(** C2 (as the design document has it) fails on the ART_USE_LLVM_COMPILER
    backend: with a resolution failure pending, that backend returns NULL,
    not the exception-delivery entry, leaves the exception pending and
    writes nothing to the call state. *)
Lemma llvm_backend_leaves_the_exception_pending :
  let env := Scenario.env 48 in
  let s := Scenario.start (Scenario.arm_call_state 0) Initialized 0x6100 in
  exists o,
    Scenario.observe 0x2000
      (UnresolvedDirectMethodTrampolineFromCode_llvm env (Scenario.debug arm)
         Scenario.resolution_method 0x2000 kUnknownMethod s) = Some o /\
    Scenario.resolved o = 1%nat /\
    Scenario.entry o = NULL /\
    Scenario.entry o <> art_deliver_exception_from_code env /\
    Scenario.pending o = Scenario.resolution_error /\
    Scenario.pending o <> NULL /\
    Scenario.method_slot o = mem s 0x2000.
Proof.
  eexists. split; [vm_compute; reflexivity|].
  cbn. repeat split; discriminate.
Qed.


(** ** The postcondition of a resolved entry *)




(** ** The invocation classifier *)

Lemma call_site_kinds_inv instr_code kind :
  In (instr_code, kind) call_site_kinds ->
  invoke_type_of_call_site instr_code = ret kind.
Proof.
  unfold call_site_kinds. cbn [In].
  intros H. repeat (destruct H as [H|H]; [injection H as <- <-; reflexivity|]).
  contradiction.
Qed.

Lemma other_opcode_aborts instr_code s :
  (forall kind, ~ In (instr_code, kind) call_site_kinds) ->
  invoke_type_of_call_site instr_code s = Aborted UnexpectedCallIntoTrampoline.
Proof.
  intros H. destruct instr_code; try reflexivity; exfalso.
  - apply (H kDirect). cbn. tauto.
  - apply (H kDirect). cbn. tauto.
  - apply (H kStatic). cbn. tauto.
  - apply (H kStatic). cbn. tauto.
  - apply (H kSuper). cbn. tauto.
  - apply (H kSuper). cbn. tauto.
  - apply (H kVirtual). cbn. tauto.
  - apply (H kVirtual). cbn. tauto.
Qed.

Lemma classify_unknown_run env cfg called caller dex_pc s :
  classify_invocation env cfg kUnknownMethod called caller dex_pc s =
    if kEnableDChecks cfg && negb (IsRuntimeMethod env called)
    then Aborted RuntimeMethodExpectation
    else if negb (dex_pc <? insns_size_in_code_units_ env caller)
    then Aborted DexPcOutOfRange
    else match invoke_type_of_call_site (Opcode env caller dex_pc) s with
         | Returned kind _ _ => Returned (kind, vB env caller dex_pc) s []
         | Aborted why => Aborted why
         end.
Proof.
  unfold classify_invocation, invoke_type_of_call_site. cbn [is_unknown]. run.
  destruct (kEnableDChecks cfg), (IsRuntimeMethod env called),
    (dex_pc <? insns_size_in_code_units_ env caller),
    (Opcode env caller dex_pc); reflexivity.
Qed.

Lemma classify_other_opcode_aborts env cfg called caller dex_pc s :
  (forall kind, ~ In (Opcode env caller dex_pc, kind) call_site_kinds) ->
  exists why,
    classify_invocation env cfg kUnknownMethod called caller dex_pc s = Aborted why.
Proof.
  intros H. rewrite classify_unknown_run, (other_opcode_aborts _ s H).
  destruct (kEnableDChecks cfg && negb (IsRuntimeMethod env called)); [now eexists|].
  destruct (negb (dex_pc <? insns_size_in_code_units_ env caller)); now eexists.
Qed.

(** C4.  With an unknown kind, the instruction at the call site decides the
    invoke type: each of the eight invoke opcodes of [call_site_kinds] gives
    its kind (once the two checks before the switch have passed), and with
    any other opcode at the call site the classifier, and with it the whole
    trampoline in either backend, aborts the process. *)
Theorem call_site_opcode_decides_invoke_type :
  forall env cfg called s,
    (forall caller dex_pc kind,
       In (Opcode env caller dex_pc, kind) call_site_kinds ->
       classify_invocation env cfg kUnknownMethod called caller dex_pc s =
         if kEnableDChecks cfg && negb (IsRuntimeMethod env called)
         then Aborted RuntimeMethodExpectation
         else if negb (dex_pc <? insns_size_in_code_units_ env caller)
         then Aborted DexPcOutOfRange
         else Returned (kind, vB env caller dex_pc) s []) /\
    (forall caller dex_pc,
       (forall kind, ~ In (Opcode env caller dex_pc, kind) call_site_kinds) ->
       classify_invocation env cfg kUnknownMethod called caller dex_pc s =
         if kEnableDChecks cfg && negb (IsRuntimeMethod env called)
         then Aborted RuntimeMethodExpectation
         else if negb (dex_pc <? insns_size_in_code_units_ env caller)
         then Aborted DexPcOutOfRange
         else Aborted UnexpectedCallIntoTrampoline) /\
    (forall sp,
       (forall kind,
          ~ In (Opcode env (fst (call_site env cfg sp s)) (snd (call_site env cfg sp s)),
                kind) call_site_kinds) ->
       exists why,
         UnresolvedDirectMethodTrampolineFromCode env cfg called sp kUnknownMethod s
           = Aborted why) /\
    (forall called_addr,
       (forall kind,
          ~ In (Opcode env (fst (GetCurrentMethod env)) (snd (GetCurrentMethod env)),
                kind) call_site_kinds) ->
       exists why,
         UnresolvedDirectMethodTrampolineFromCode_llvm env cfg called called_addr
           kUnknownMethod s = Aborted why).
Proof.
  intros env cfg called s. repeat split.
  - intros caller dex_pc kind Hin.
    rewrite classify_unknown_run, (call_site_kinds_inv _ _ Hin). reflexivity.
  - intros caller dex_pc Hother.
    rewrite classify_unknown_run, (other_opcode_aborts _ s Hother). reflexivity.
  - intros sp Hother.
    destruct (UnresolvedDirectMethodTrampolineFromCode env cfg called sp kUnknownMethod s)
      as [code s' evs|why] eqn:Hrun; [exfalso|now exists why].
    apply trampoline_inv in Hrun
      as (it & dex_method_idx & refs & callee & s2 & e_call & _ & Hclass & _).
    destruct (classify_other_opcode_aborts env cfg called _ _ s Hother) as [why Hab].
    rewrite Hclass in Hab. discriminate.
  - intros called_addr Hother.
    destruct (UnresolvedDirectMethodTrampolineFromCode_llvm env cfg called called_addr
                kUnknownMethod s) as [code s' evs|why] eqn:Hrun; [exfalso|now exists why].
    apply trampoline_llvm_inv in Hrun
      as (it & dex_method_idx & callee & r & Hclass & _).
    destruct (classify_other_opcode_aborts env cfg called _ _ s Hother) as [why Hab].
    rewrite Hclass in Hab. discriminate.
Qed.

Lemma call_site_opcode_decides_invoke_type_witness :
  let env := Scenario.env 48 in
  let s := Scenario.start (Scenario.arm_call_state 0x8014) Uninitialized 0x6100 in
  (In (Opcode env Scenario.the_caller 6, kStatic) call_site_kinds /\
   classify_invocation env (Scenario.debug arm) kUnknownMethod
     Scenario.resolution_method Scenario.the_caller 6 s = Returned (kStatic, 5) s []) /\
  (Opcode env (fst (call_site env (Scenario.debug arm) Scenario.sp s))
              (snd (call_site env (Scenario.debug arm) Scenario.sp s)) = OTHER_CODE 14 /\
   exists why,
     UnresolvedDirectMethodTrampolineFromCode env (Scenario.debug arm)
       Scenario.resolution_method Scenario.sp kUnknownMethod s = Aborted why).
Proof.
  intros env s.
  assert (Hin : In (Opcode env Scenario.the_caller 6, kStatic) call_site_kinds)
    by (cbn; tauto).
  split.
  - split; [exact Hin|].
    exact (proj1 (call_site_opcode_decides_invoke_type env (Scenario.debug arm)
                    Scenario.resolution_method s)
                 Scenario.the_caller 6 kStatic Hin).
  - split; [reflexivity|].
    apply (proj1 (proj2 (proj2 (call_site_opcode_decides_invoke_type env
                    (Scenario.debug arm) Scenario.resolution_method s))) Scenario.sp).
    intros kind Hk. cbn in Hk.
    repeat (destruct Hk as [Hk|Hk]; [discriminate|]). exact Hk.
Defined.

(** ** Scoped references *)

Lemma firstn_length_app {A} (l r : list A) : firstn (List.length l) (l ++ r) = l.
Proof.
  rewrite firstn_app, Nat.sub_diag, firstn_all. cbn [firstn]. apply app_nil_r.
Qed.

(** C6.  Every reference registered during a call has been released when
    the call returns: whatever the outcome (method code, oat code or
    exception delivery), the local reference table after the call is the
    table before the call.  The LLVM backend registers none. *)
Theorem scoped_references_are_released :
  forall env cfg called type s code s' evs,
    (forall sp,
       UnresolvedDirectMethodTrampolineFromCode env cfg called sp type s
         = Returned code s' evs ->
       locals s' = locals s) /\
    (forall called_addr,
       UnresolvedDirectMethodTrampolineFromCode_llvm env cfg called called_addr type s
         = Returned code s' evs ->
       locals s' = locals s /\ registered evs = []).
Proof.
  intros env cfg called type s code s' evs. split.
  - intros sp Hrun.
    apply trampoline_inv in Hrun
      as (it & dex_method_idx & refs & callee & s2 & e_call &
          _ & _ & _ & _ & _ & Hlocals & Hcall & _).
    apply enter_callee_inv in Hcall as (-> & _ & _).
    rewrite Hlocals. apply firstn_length_app.
  - intros called_addr Hrun.
    apply trampoline_llvm_inv in Hrun
      as (it & dex_method_idx & callee & r & _ & _ & _ & Hlocals & -> & _).
    split; [exact Hlocals|].
    destruct (is_unknown type), (IsExceptionPending r); reflexivity.
Qed.

Lemma scoped_references_are_released_witness :
  let env := Scenario.env 48 in
  let s := Scenario.start (Scenario.arm_call_state 0x8006) Uninitialized 0x6100 in
  let run :=
    UnresolvedDirectMethodTrampolineFromCode env (Scenario.debug arm)
      Scenario.resolution_method Scenario.sp kUnknownMethod s in
  registered (Scenario.returned_events run) = [0xC008; 0xC00C; 0xC048] /\
  locals (Scenario.returned_state run) = locals s.
Proof.
  intros env s run. split; [reflexivity|].
  exact (proj1 (scoped_references_are_released env (Scenario.debug arm)
                  Scenario.resolution_method kUnknownMethod s
                  (Scenario.returned_value run) (Scenario.returned_state run)
                  (Scenario.returned_events run))
               Scenario.sp eq_refl).
Defined.

Lemma scope_arguments_receiver env cfg regs type called caller dex_method_idx
    invoke_type s :
  target cfg <> i386 ->
  invoke_type <> kStatic ->
  exists rest,
    scope_arguments env cfg regs type called caller dex_method_idx invoke_type s =
      Returned tt (add_locals s (mem s (idx regs 1) :: rest))
        (AddLocalReference (mem s (idx regs 1)) :: map AddLocalReference rest).
Proof.
  intros Harch Hkind. rewrite scope_arguments_run.
  assert (Hs : InvokeType_eqb invoke_type kStatic = false)
    by (destruct invoke_type; [contradiction| | | |]; reflexivity).
  destruct (target cfg); [|contradiction|];
    unfold expected_references; rewrite Hs; eexists; reflexivity.
Qed.

(** C7 (as the code has it).  Where the reference scoper is compiled in
    (callee-save-frame backend, any target but i386), a returning call whose
    invoke type is not static has the word at [regs[1]], the first argument
    word after the method slot, registered as a scoped reference before
    anything else happens, whatever the shorty of the callee; and this is
    what [scope_arguments] does in every state. *)
Theorem receiver_is_scoped_first :
  forall env cfg called sp type s code s' evs invoke_type dex_method_idx,
    target cfg <> i386 ->
    UnresolvedDirectMethodTrampolineFromCode env cfg called sp type s
      = Returned code s' evs ->
    classify_invocation env cfg type called
      (fst (call_site env cfg sp s)) (snd (call_site env cfg sp s)) s
      = Returned (invoke_type, dex_method_idx) s [] ->
    invoke_type <> kStatic ->
    let receiver :=
      FinishCalleeSaveFrameSetup env sp (mem s) (idx (regs_of cfg sp) 1) in
    (exists rest, evs = AddLocalReference receiver :: rest) /\
    (forall regs caller s0,
       exists rest,
         scope_arguments env cfg regs type called caller dex_method_idx invoke_type s0 =
           Returned tt (add_locals s0 (mem s0 (idx regs 1) :: rest))
             (AddLocalReference (mem s0 (idx regs 1)) :: map AddLocalReference rest)).
Proof.
  intros env cfg called sp type s code s' evs invoke_type dex_method_idx
         Harch Hrun Hclass Hkind receiver.
  split; [|intros regs caller s0; now apply scope_arguments_receiver].
  apply trampoline_inv in Hrun
    as (it & idx' & refs & callee & s2 & e_call &
        _ & Hclass' & Hrefs & _ & _ & _ & _ & ->).
  rewrite Hclass' in Hclass. injection Hclass as -> ->.
  assert (Hs : InvokeType_eqb invoke_type kStatic = false)
    by (destruct invoke_type; [contradiction| | | |]; reflexivity).
  assert (Hhead : exists rest, refs = receiver :: rest).
  { rewrite Hrefs. unfold expected_references. rewrite Hs.
    destruct (target cfg); [|contradiction|]; eexists; reflexivity. }
  destruct Hhead as [rest ->]. cbn [map app]. now eexists.
Qed.

Lemma receiver_is_scoped_first_witness :
  let env := Scenario.env 48 in
  let s := Scenario.start (Scenario.arm_call_state 0x8006) Initialized 0x6100 in
  let run :=
    UnresolvedDirectMethodTrampolineFromCode env (Scenario.debug arm)
      Scenario.resolution_method Scenario.sp kUnknownMethod s in
  exists rest, Scenario.returned_events run = AddLocalReference 0xC008 :: rest.
Proof.
  intros env s run.
  apply (receiver_is_scoped_first env (Scenario.debug arm)
           Scenario.resolution_method Scenario.sp kUnknownMethod s
           (Scenario.returned_value run) (Scenario.returned_state run)
           (Scenario.returned_events run) kVirtual 5).
  - discriminate.
  - reflexivity.
  - reflexivity.
  - discriminate.
Defined.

+===+

» **What to do**
Can you write out the lines above, from the first one through the one containing "else match invoke_type_of_call_site", exactly as they appear and nothing more?

» **Final answer**
(** C2 (as the design document has it) fails on the ART_USE_LLVM_COMPILER
    backend: with a resolution failure pending, that backend returns NULL,
    not the exception-delivery entry, leaves the exception pending and
    writes nothing to the call state. *)
Lemma llvm_backend_leaves_the_exception_pending :
  let env := Scenario.env 48 in
  let s := Scenario.start (Scenario.arm_call_state 0) Initialized 0x6100 in
  exists o,
    Scenario.observe 0x2000
      (UnresolvedDirectMethodTrampolineFromCode_llvm env (Scenario.debug arm)
         Scenario.resolution_method 0x2000 kUnknownMethod s) = Some o /\
    Scenario.resolved o = 1%nat /\
    Scenario.entry o = NULL /\
    Scenario.entry o <> art_deliver_exception_from_code env /\
    Scenario.pending o = Scenario.resolution_error /\
    Scenario.pending o <> NULL /\
    Scenario.method_slot o = mem s 0x2000.
Proof.
  eexists. split; [vm_compute; reflexivity|].
  cbn. repeat split; discriminate.
Qed.


(** ** The postcondition of a resolved entry *)




(** ** The invocation classifier *)

Lemma call_site_kinds_inv instr_code kind :
  In (instr_code, kind) call_site_kinds ->
  invoke_type_of_call_site instr_code = ret kind.
Proof.
  unfold call_site_kinds. cbn [In].
  intros H. repeat (destruct H as [H|H]; [injection H as <- <-; reflexivity|]).
  contradiction.
Qed.

Lemma other_opcode_aborts instr_code s :
  (forall kind, ~ In (instr_code, kind) call_site_kinds) ->
  invoke_type_of_call_site instr_code s = Aborted UnexpectedCallIntoTrampoline.
Proof.
  intros H. destruct instr_code; try reflexivity; exfalso.
  - apply (H kDirect). cbn. tauto.
  - apply (H kDirect). cbn. tauto.
  - apply (H kStatic). cbn. tauto.
  - apply (H kStatic). cbn. tauto.
  - apply (H kSuper). cbn. tauto.
  - apply (H kSuper). cbn. tauto.
  - apply (H kVirtual). cbn. tauto.
  - apply (H kVirtual). cbn. tauto.
Qed.

Lemma classify_unknown_run env cfg called caller dex_pc s :
  classify_invocation env cfg kUnknownMethod called caller dex_pc s =
    if kEnableDChecks cfg && negb (IsRuntimeMethod env called)
    then Aborted RuntimeMethodExpectation
    else if negb (dex_pc <? insns_size_in_code_units_ env caller)
    then Aborted DexPcOutOfRange
    else match invoke_type_of_call_site (Opcode env caller dex_pc) s with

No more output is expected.